- _Instructions for the task_
Consider the data that follows and state how many lines contain the string "four", using the number alone.

[Stored items]
>>>>

(** X7. In every state the process can reach, the cache configured at
    line 20 holds at most 100 results with a time to live of 3600 s, and at
    most one per fingerprint. *)
Theorem cache_stays_within_capacity s :
  reachable s ->
  (length (TTLCache.links (mask_cache s)) <= 100)%nat /\
  NoDup (map (@TTLCache.key result) (TTLCache.links (mask_cache s))) /\
  TTLCache.maxsize (mask_cache s) = 100%nat /\
  TTLCache.ttl (mask_cache s) = 3600%Z.
Proof.
  induction 1 as [|s e old_b64 new_b64 dir _ IH].
  - simpl. repeat split; [lia|constructor].
  - destruct IH as [Hlen [Hnd [Hmax Httl]]].
    destruct (detect_cache_step e old_b64 new_b64 dir s) as [->|[->|[r ->]]].
    + now repeat split.
    + destruct (getitem_cache (clock_getitem e) (mask_cache s)
                  (cache_key old_b64 new_b64)) as [Hm [Ht [_ [Hl Hn]]]].
      repeat split; [lia|now apply Hn|congruence|congruence].
    + destruct (setitem_links (clock_store e) (mask_cache s)
                  (cache_key old_b64 new_b64) r)
        as [Hm [Ht [older [Hl [_ [Hno [Hn Hlt]]]]]]].
      rewrite Hl, Hm, Ht. repeat split; auto.
      * rewrite length_app; simpl.
        assert (length older < TTLCache.maxsize (mask_cache s))%nat
          by (apply Hlt; lia).
        lia.
      * rewrite map_app; simpl. apply snoc_nodup; auto.
Qed.

(** Decoding returns what the codec made of the payload. *)
Lemma decode_image_returns image_b64 img :
  decode_image image_b64 = Return img ->
  exists bytes, imdecode bytes = Return (Some img).
Proof.
  intros H.
  destruct (decode_once image_b64) as [img'|ex] eqn:Hd.
  - rewrite (decode_image_success _ Hd) in H. inversion H; subst img'.
    unfold decode_once in Hd.
    destruct (b64decode image_b64) as [bytes|?]; simpl in Hd; [|discriminate].
    destruct (imdecode bytes) as [[i|]|?] eqn:Hi; try discriminate.
    inversion Hd; subst. now exists bytes.
  - rewrite (decode_image_failure _ Hd) in H. discriminate.
Qed.

Lemma align_images_channels
    (warp : forall img M size img',
       warpPerspective img M size = Return img' ->
       length (img_bands img') = length (img_bands img))
    img1 img2 img :
  align_images img1 img2 = Return img ->
  length (img_bands img) = length (img_bands img2).
Proof.
  unfold align_images.
  destruct (detectAndCompute img1) as [[kp1 des1]|?]; simpl; [|discriminate].
  destruct (detectAndCompute img2) as [[kp2 des2]|?]; simpl; [|discriminate].
  destruct (bf_match des1 des2) as [ms|?]; simpl; [|discriminate].
  destruct (length (sorted_by_distance ms) <? 4)%nat; [now intros [= <-]|].
  destruct (comprehension _ _) as [src|?]; simpl; [|discriminate].
  destruct (comprehension _ _) as [dst|?]; simpl; [|discriminate].
  destruct (findHomography src dst) as [M|?]; simpl; [|discriminate].
  apply warp.
Qed.

Hypothesis channels : opencv_channels.

(** With rasters of four channels at most the pipeline never comes back: it
    raises before the scorer, and leaves the cache, the scorer count and the
    files as they were. *)
Lemma compute_never_returns e key dir old_b64 new_b64 s :
  let run := compute e key dir old_b64 new_b64 s in
  (exists ex, fst run = Raise ex) /\
  mask_cache (snd run) = mask_cache s /\
  fit_calls (snd run) = fit_calls s /\
  written (snd run) = written s /\
  (forall old_img new_img0 new_img old_blur new_blur,
     makedirs e dir = Return tt ->
     decode_and_resize old_b64 new_b64 = Return (old_img, new_img0) ->
     align_images old_img new_img0 = Return new_img ->
     GaussianBlur old_img = Return old_blur ->
     GaussianBlur new_img = Return new_blur ->
     fst run = Raise (Exn IndexError "index is out of bounds for axis 2")).
Proof.
  unfold compute.
  destruct (makedirs e dir) as [[]|ex] eqn:Hmk; simpl.
  2: { split; [now exists ex|]. repeat split; auto. discriminate. }
  destruct (decode_and_resize old_b64 new_b64) as [[o n0]|ex] eqn:Hdec; simpl.
  2: { split; [now exists ex|]. repeat split; auto. discriminate. }
  destruct (align_images o n0) as [n|ex] eqn:Hal; simpl.
  2: { split; [now exists ex|]. split; [reflexivity|]. split; [reflexivity|].
       split; [reflexivity|]. intros oi ni0 ni ob nb _ [= <- <-]. congruence. }
  assert (Ho : (length (img_bands o) <= 4)%nat).
  { revert Hdec. unfold decode_and_resize, resize_images.
    destruct (decode_image old_b64) as [o1|?] eqn:Ho1; simpl; [|discriminate].
    destruct (decode_image new_b64) as [n1|?]; simpl; [|discriminate].
    destruct (resize o1 (512, 512)%nat) as [o'|?] eqn:Hr; simpl; [|discriminate].
    destruct (resize n1 (512, 512)%nat) as [n'|?]; simpl; [|discriminate].
    intros [= <- <-].
    apply decode_image_returns in Ho1 as [bytes Hb].
    apply (imdecode_channels channels) in Hb.
    apply (resize_channels channels) in Hr. lia. }
  unfold after_alignment.
  destruct (GaussianBlur o) as [ob|ex] eqn:Hbo.
  2: { unfold index_deltas. rewrite Hbo; simpl.
       split; [now exists ex|]. split; [reflexivity|]. split; [reflexivity|].
       split; [reflexivity|]. intros oi ni0 ni ob nb _ [= <- <-]. congruence. }
  destruct (GaussianBlur n) as [nb|ex] eqn:Hbn.
  2: { unfold index_deltas. rewrite Hbo, Hbn; simpl.
       split; [now exists ex|]. split; [reflexivity|]. split; [reflexivity|].
       split; [reflexivity|]. intros oi ni0 ni ob' nb _ [= <- <-]. congruence. }
  assert (Hob : (length (img_bands ob) < 5)%nat).
  { apply (GaussianBlur_channels channels) in Hbo. lia. }
  rewrite (index_deltas_few_bands _ _ Hbo Hbn (or_introl Hob)); simpl.
  split; [eexists; reflexivity|]. repeat split; auto.
Qed.

(** X21. [cv2.imdecode] yields rasters of four channels at most, and
    [resize], [warpPerspective] and [GaussianBlur] keep the number of
    channels; line 85 reads the fifth.  So no call of the engine ever
    returns: every call raises, the scorer is never fitted, no mask is ever
    written and the cache stays empty.  A call whose payloads decode, whose
    alignment comes back and whose rasters are denoised raises [IndexError]
    at the band extraction. *)
Theorem detect_never_returns s e old_b64 new_b64 dir :
  reachable s ->
  let run := detect_illegal_construction e old_b64 new_b64 dir s in
  (TTLCache.links (mask_cache s) = [] /\ fit_calls s = 0%nat /\ written s = []) /\
  (exists ex, fst run = Raise ex) /\
  (forall old_img new_img0 new_img old_blur new_blur,
     makedirs e dir = Return tt ->
     decode_and_resize old_b64 new_b64 = Return (old_img, new_img0) ->
     align_images old_img new_img0 = Return new_img ->
     GaussianBlur old_img = Return old_blur ->
     GaussianBlur new_img = Return new_blur ->
     fst run = Raise (Exn IndexError "index is out of bounds for axis 2")).
Proof.
  intros Hs run.
  assert (Hinv : TTLCache.links (mask_cache s) = [] /\ fit_calls s = 0%nat /\
                 written s = []).
  { clear run. induction Hs as [|s e0 o n d0 _ [Hl [Hf Hw]]]; [now repeat split|].
    rewrite (detect_miss _ _ _ _ _ (contains_empty _ _ _ Hl)).
    destruct (compute_never_returns e0 (cache_key o n) d0 o n s)
      as [_ [Hc [Hf' [Hw' _]]]].
    rewrite Hc, Hf', Hw'. now repeat split. }
  split; [exact Hinv|]. destruct Hinv as [Hl _].
  unfold run. rewrite (detect_miss _ _ _ _ _ (contains_empty _ _ _ Hl)).
  destruct (compute_never_returns e (cache_key old_b64 new_b64) dir old_b64 new_b64 s)
    as [Hex [_ [_ [_ Hidx]]]].
  split; [exact Hex|exact Hidx].
Qed.

End CacheContents.

Lemma miniature_channels : opencv_channels (ext := Miniature.externals).
Proof.
  split.
  - intros bytes img. simpl. unfold Miniature.decode_bytes.
    destruct bytes as [|b bytes]; [discriminate|].
    destruct (Z.eq_dec b 82) as [->|H82]; [intros [= <-]; simpl; lia|].
    destruct (Z.eq_dec b 65) as [->|H65]; [intros [= <-]; simpl; lia|].
    intros H. exfalso.
    destruct b as [|p|p]; try discriminate.
    do 7 (destruct p as [p|p|]; try discriminate); congruence.
  - intros img size img'. simpl. intros [= <-]. simpl. apply length_map.
  - intros img img'. simpl. now intros [= <-].
  - intros img M size img'. simpl. discriminate.
Qed.

Lemma never_detected_on_opencv_layout_witness :
  let run := Miniature.detect (Miniature.at_time 0) "R" "A" "out" initial_state in
  TTLCache.links (mask_cache (snd run)) = [] /\
  forall r, fst (Miniature.detect (Miniature.at_time 1) "A" "R" "out" (snd run)) =
              Return r -> r = NotDetected.
Proof.
  intros run.
  assert (Hreach : reachable (ext := Miniature.externals) (snd run))
    by (apply reachable_call; constructor).
  exact (@never_detected_on_opencv_layout Miniature.externals miniature_layout
           (snd run) (Miniature.at_time 1) "A" "R" "out" Hreach).
Defined.

Lemma cache_stays_within_capacity_witness :
  let s := snd (Miniature.detect (Miniature.at_time 0) "R" "A" "out" initial_state) in
  (length (TTLCache.links (mask_cache s)) <= 100)%nat /\
  NoDup (map (@TTLCache.key result) (TTLCache.links (mask_cache s))) /\
  TTLCache.maxsize (mask_cache s) = 100%nat /\
  TTLCache.ttl (mask_cache s) = 3600%Z.
Proof.
  intros s.
  apply (@cache_stays_within_capacity Miniature.externals s).
  apply reachable_call. constructor.
Defined.

Lemma detect_never_returns_witness :
  let run := Miniature.detect (Miniature.at_time 0) "R" "A" "out" initial_state in
  (exists ex, fst run = Raise ex) /\
  fit_calls (snd run) = 0%nat /\ written (snd run) = [].
Proof.
  intros run.
  destruct (@detect_never_returns Miniature.externals miniature_channels
              initial_state (Miniature.at_time 0) "R" "A" "out")
    as [_ [Hex _]]; [constructor|].
  destruct (@detect_never_returns Miniature.externals miniature_channels
              (snd run) (Miniature.at_time 1) "R" "A" "out")
    as [[_ [Hf Hw]] _]; [apply reachable_call; constructor|].
  split; [exact Hex|]. split; [exact Hf|exact Hw].
Defined.

(* ------------------------------------------------------------------ *)
(** ** Geocoding *)

Lemma interpolation_monotone (lo hi c c' : Q) :
  lo <= hi -> c <= c' ->
  lo + (c / 512) * (hi - lo) <= lo + (c' / 512) * (hi - lo).
Proof.
  intros Hbox Hc.
  assert (Hd : 0 <= (hi - lo) / 512)
    by (apply Qle_shift_div_l; [reflexivity|lra]).
  assert (Hdiff : lo + (c' / 512) * (hi - lo) - (lo + (c / 512) * (hi - lo))
                  == (c' - c) * ((hi - lo) / 512)) by field.
  assert (0 <= (c' - c) * ((hi - lo) / 512))
    by (apply Qmult_le_0_compat; lra).
  lra.
Qed.

(** X13. A missing or short pixel box falls back to the tile centre
    (256, 256), which [_px_to_ll] sends to the middle of the geographic
    box. *)
Theorem fallback_centre_is_box_middle (box : Geo.bbox) (bbox : list Q) :
  (length bbox < 4)%nat ->
  Geo._cxcy bbox = (256, 256) /\
  fst (Geo._px_to_ll box 256 256) == (Geo.miny box + Geo.maxy box) / 2 /\
  snd (Geo._px_to_ll box 256 256) == (Geo.minx box + Geo.maxx box) / 2.
Proof.
  intros Hlen. split.
  - destruct bbox as [|a [|b [|c [|d rest]]]]; simpl in *; try reflexivity. lia.
  - destruct box as [x0 y0 x1 y1]; simpl. split; field.
Qed.

Lemma fallback_centre_is_box_middle_witness :
  Geo._cxcy [] = (256, 256) /\
  fst (Geo._px_to_ll Geo.app_default 256 256) ==
    (Geo.miny Geo.app_default + Geo.maxy Geo.app_default) / 2.
Proof.
  destruct (@fallback_centre_is_box_middle Geo.app_default []) as [Hc [Hlat _]].
  - simpl. lia.
  - split; [exact Hc|exact Hlat].
Defined.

<<<<

- _Response to the exercise_
2